In summary, our results highlight the vital role that urgent care providers play in diagnosing substantial numbers of patients for COVID-19, potentially triggering self-isolation and contact tracing to help limit transmission in population-dense, urban epicenters. Urgent care providers can limit the flow of less severe patients to emergency departments of hospitals, which was of critical importance during periods of surge. Future pandemic preparedness plans should leverage urgent care providers for a multitude of critical implementation roles with the potential to improve individual and public health outcomes.
Acknowledgments
This work was supported by the CUNY Institute for Implementation Science in Population Health; and the COVID-19 Grant Program of the CUNY Graduate School of Public Health and Health Policy. The funders played no role in the design, conduct, or analysis of this study.
Footnotes
The authors declare that they have no known competing financial interests or personal relationships that could have appeared to influence the work reported in this paper.

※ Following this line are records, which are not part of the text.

(* ===== verification/StoreRules.v ===== *)
(** * Rules for computations on stores

    [runs m s Q]: the computation [m] started in [s] returns a value, without an
    error or a panic, and the value and the new state satisfy [Q]. There is one
    rule per combinator of the monad and per call of a working store; the proofs
    about the operations of the core package are sequences of these rules.
    [same_objects] relates the states of a context that hold the same objects,
    which is all that reads preserve of an abstract store. *)

From S2P Require Import Prelude GoLib Errors Storage Model CoreMeta.

Module StoreRules.
Import Storage CoreMeta.

Section rules.
Context {S : Type}.

Definition runs {A} (m : M S A) (s : S) (Q : A -> S -> Prop) : Prop :=
  exists a s', m s = (Ok a, s') /\ Q a s'.

Lemma runs_mono {A} (m : M S A) s (P Q : A -> S -> Prop) :
  runs m s P -> (forall a s', P a s' -> Q a s') -> runs m s Q.
Proof. intros (a & s' & E & HP) H. exists a, s'. auto. Qed.

Lemma runs_ret {A} (a : A) s Q : Q a s -> runs (mret a) s Q.
Proof. intros H. by exists a, s. Qed.

Lemma runs_lift {A} (r : res A) a s Q : r = Ok a -> Q a s -> runs (lift r) s Q.
Proof. intros -> H. by exists a, s. Qed.

Lemma runs_bind {A B} (m : M S A) (f : A -> M S B) s Q :
  runs m s (fun a s' => runs (f a) s' Q) -> runs (m ≫= f) s Q.
Proof.
  intros (a & s1 & E & b & s2 & E' & H). exists b, s2. split; [|done].
  unfold mbind, M_bind. by rewrite E.
Qed.

Lemma runs_attempt {A} (m : M S A) s Q : runs m s (fun a => Q (inl a)) -> runs (attempt m) s Q.
Proof. intros (a & s' & E & H). exists (inl a), s'. split; [|done]. unfold attempt. by rewrite E. Qed.

Lemma runs_attempt_Err {A} (m : M S A) s e s' Q : m s = (Err e, s') -> Q (inr e) s' -> runs (attempt m) s Q.
Proof. intros E H. exists (inr e), s'. split; [|done]. unfold attempt. by rewrite E. Qed.

Lemma runs_eq {A} (m : M S A) s a s' Q : m s = (Ok a, s') -> Q a s' -> runs m s Q.
Proof. intros E H. by exists a, s'. Qed.

(** A loop that maintains an invariant over the elements still to come. *)

Lemma runs_for_each {A} (l : list A) (f : A -> M S unit) (I : list A -> S -> Prop) s :
  (forall x rest s, I (x :: rest) s -> runs (f x) s (fun _ s' => I rest s')) ->
  I l s -> runs (for_each l f) s (fun _ s' => I [] s').
Proof.
  intros Hf. revert s. induction l as [|x l IH]; intros s HI; [by apply runs_ret|].
  cbn [for_each]. apply runs_bind. eapply runs_mono; [by apply Hf|]. intros ? s' H. by apply IH.
Qed.

Context `{HS : !Store S, HSL : !StoreLaws S, HR : !ReliableStore S}.

Lemma runs_Get k d s (Q : bytes -> S -> Prop) :
  objects s !! k = Some d -> (forall s', objects s' = objects s -> Q d s') -> runs (Get k) s Q.
Proof. intros Hd H. destruct (Get_ok k s d Hd) as (s' & E & Ho). exists d, s'. auto. Qed.

Lemma runs_Has k s (Q : bool -> S -> Prop) :
  (forall s', objects s' = objects s -> Q (bool_decide (is_Some (objects s !! k))) s') -> runs (Has k) s Q.
Proof. intros H. destruct (Has_ok k s) as (s' & E & Ho). eexists _, s'. eauto. Qed.

Lemma runs_putBuffer k d excl s (Q : unit -> S -> Prop) :
  (excl = true -> objects s !! k = None) ->
  (forall s', objects s' = <[k := d]> (objects s) -> Q tt s') -> runs (putBuffer k d excl) s Q.
Proof. intros He H. destruct (putBuffer_ok k d excl s He) as (s' & E & Ho). exists tt, s'. auto. Qed.

Lemma runs_Put k d excl s (Q : unit -> S -> Prop) :
  (excl = true -> objects s !! k = None) ->
  (forall s', objects s' = <[k := d]> (objects s) -> Q tt s') -> runs (Put k (NewReader d) excl) s Q.
Proof.
  intros He H. pose proof (Put_total k d excl s He) as Ht. destruct (Put k (NewReader d) excl s) as [r s'] eqn:E.
  simpl in Ht. subst r. exists tt, s'. split; [done|]. apply H. eapply Put_spec in E as [E _]. by apply E.
Qed.

Lemma runs_Delete k s (Q : unit -> S -> Prop) :
  is_Some (objects s !! k) -> (forall s', objects s' = delete k (objects s) -> Q tt s') -> runs (Delete k) s Q.
Proof. intros Hk H. destruct (Delete_ok k s Hk) as (s' & E & Ho). exists tt, s'. auto. Qed.

Lemma runs_KeysPrefix {HLL : ListingLaws S} token prefix delim count s (Q : list string * string -> S -> Prop) :
  0 < count ->
  (forall ks next rest s', objects s' = objects s -> remaining (objects s) prefix delim token = ks ++ rest ->
     length ks <= count -> (next = "" -> rest = []) ->
     (next <> "" -> length ks = count /\ remaining (objects s) prefix delim next = rest) -> Q (ks, next) s') ->
  runs (KeysPrefix token prefix delim count) s Q.
Proof.
  intros Hc H. destruct (KeysPrefix_total token prefix delim count s Hc) as (ks & next & Ht).
  destruct (KeysPrefix token prefix delim count s) as [r s'] eqn:E. simpl in Ht. subst r.
  exists (ks, next), s'. split; [done|]. apply KeysPrefix_spec in E as [Ho Hk].
  destruct (Hk ks next eq_refl) as (rest & ? & ? & ? & ?). eauto.
Qed.

End rules.

(** ** The stores of a context *)

Section contexts.
Context {S : Type} `{HS : !Store S, HSL : !StoreLaws S}.

Definition same_objects (c c' : Stores S) : Prop :=
  objects (Metadata c) = objects (Metadata c') /\ objects (VMetadata c) = objects (VMetadata c') /\
  objects (Blob c) = objects (Blob c') /\ objects (Wal c) = objects (Wal c') /\ objects (ReadLog c) = objects (ReadLog c').

#[export] Instance same_objects_equivalence : Equivalence same_objects.
Proof.
  split.
  - by intros c.
  - intros c c' (? & ? & ? & ? & ?). by split_and!.
  - intros c1 c2 c3 (? & ? & ? & ? & ?) (? & ? & ? & ? & ?). split_and!; by etrans.
Qed.

#[export] Instance same_objects_Metadata : Proper (same_objects ==> eq) (fun c => objects (Metadata c)).
Proof. by intros c c' (? & _). Qed.

#[export] Instance same_objects_VMetadata : Proper (same_objects ==> eq) (fun c => objects (VMetadata c)).
Proof. by intros c c' (_ & ? & _). Qed.

Lemma same_meta c c' : same_objects c c' -> objects (Metadata c') = objects (Metadata c).
Proof. by intros (? & _). Qed.

Lemma same_vmeta c c' : same_objects c c' -> objects (VMetadata c') = objects (VMetadata c).
Proof. by intros (_ & ? & _). Qed.

Lemma same_SetMetadata (c : Stores S) s : objects s = objects (Metadata c) -> same_objects c (SetMetadata s c).
Proof. intros H. by split_and!. Qed.

Lemma same_SetVMetadata (c : Stores S) s : objects s = objects (VMetadata c) -> same_objects c (SetVMetadata s c).
Proof. intros H. by split_and!. Qed.

Lemma runs_meta {A} (m : M S A) c (Q : A -> Stores S -> Prop) :
  runs m (Metadata c) (fun a s' => Q a (SetMetadata s' c)) -> runs (getMetaStore m) c Q.
Proof. intros (a & s' & E & H). exists a, (SetMetadata s' c). split; [|done]. unfold getMetaStore. by rewrite E. Qed.

Lemma runs_vmeta {A} (m : M S A) c (Q : A -> Stores S -> Prop) :
  runs m (VMetadata c) (fun a s' => Q a (SetVMetadata s' c)) -> runs (getVMetaStore m) c Q.
Proof. intros (a & s' & E & H). exists a, (SetVMetadata s' c). split; [|done]. unfold getVMetaStore. by rewrite E. Qed.

(** A read returns [a] and leaves the objects of all stores alone. *)

Definition reads {A} (m : M (Stores S) A) (c : Stores S) (a : A) : Prop :=
  runs m c (fun x c' => x = a /\ same_objects c c').

Lemma reads_runs {A} (m : M (Stores S) A) c a (Q : A -> Stores S -> Prop) :
  reads m c a -> (forall c', same_objects c c' -> Q a c') -> runs m c Q.
Proof. intros H HQ. eapply runs_mono; [exact H|]. intros x c' [-> Hs]. auto. Qed.

Lemma reads_bind {A B} (m : M (Stores S) A) (f : A -> M (Stores S) B) c a b :
  reads m c a -> (forall c', same_objects c c' -> reads (f a) c' b) -> reads (m ≫= f) c b.
Proof.
  intros Hm Hf. apply runs_bind. eapply reads_runs; [exact Hm|]. intros c' Hs.
  eapply runs_mono; [by apply Hf|]. intros x c2 [-> Hs2]. split; [done|]. by etrans.
Qed.

Lemma reads_ret {A} (a : A) c : reads (mret a) c a.
Proof. by apply runs_ret. Qed.

Lemma reads_lift {A} (r : res A) a c : r = Ok a -> reads (lift r) c a.
Proof. intros ->. by eapply runs_lift. Qed.

End contexts.

End StoreRules.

Denis Nash reports financial support was provided by CUNY Institute for Implementation Science in Population Health. Denis Nash reports financial support was provided by COVID-19 Grant Program of the CUNY Graduate School of Public Health and Health Policy.
Appendix
Diagnostic test positivity and seropositivity by self-reported race and ethnicity
Self-reported race in the CityMD EMR included specific Native American tribes and country-level nationalities. First, we categorized reported races into White, Black, Asian, Native American/Pacific Islander/Alaska Native, and Other/Unknown based on the values reported in the “Race” variable using OMB guidelines. For patients missing a value for race, their responses recorded for the “Ethnicity” variable were used to assign ethnicity. Any patient who reported “Hispanic” race was classified as having “Hispanic” OMB race/ethnicity category, resulting in the following categories: non-Hispanic White, non-Hispanic Black, Asian, Native American/Pacific Islander/Alaska Native, Hispanic, and other/unknown. Patients who had both race and ethnicity missing were classified as having “other/unknown” race/ethnicity.
Patients reported 896 different drop-down categories for race, and 60 of these categories were listed by more than 1000 individuals. Patients reported 44 different categories for ethnicity, of which 36 were listed by more than 1000 persons. We present here estimates of SARS-CoV-2 seropositivity and diagnostic test positivity for the different self-reported racial and ethnic groups with more than 1000 people in them.
Serologic testing over time
A large proportion of the antibody tests were conducting during the initial period of the pandemic between March 2020 and August 2020. Demand for antibody testing dropped significantly thereafter. CityMD conducted only anti-nucleocapsid antibody testing until March 5, 2021. Thereafter, once vaccine roll-out began, CityMD started offering anti-spike protein antibody testing as well, but uptake was low.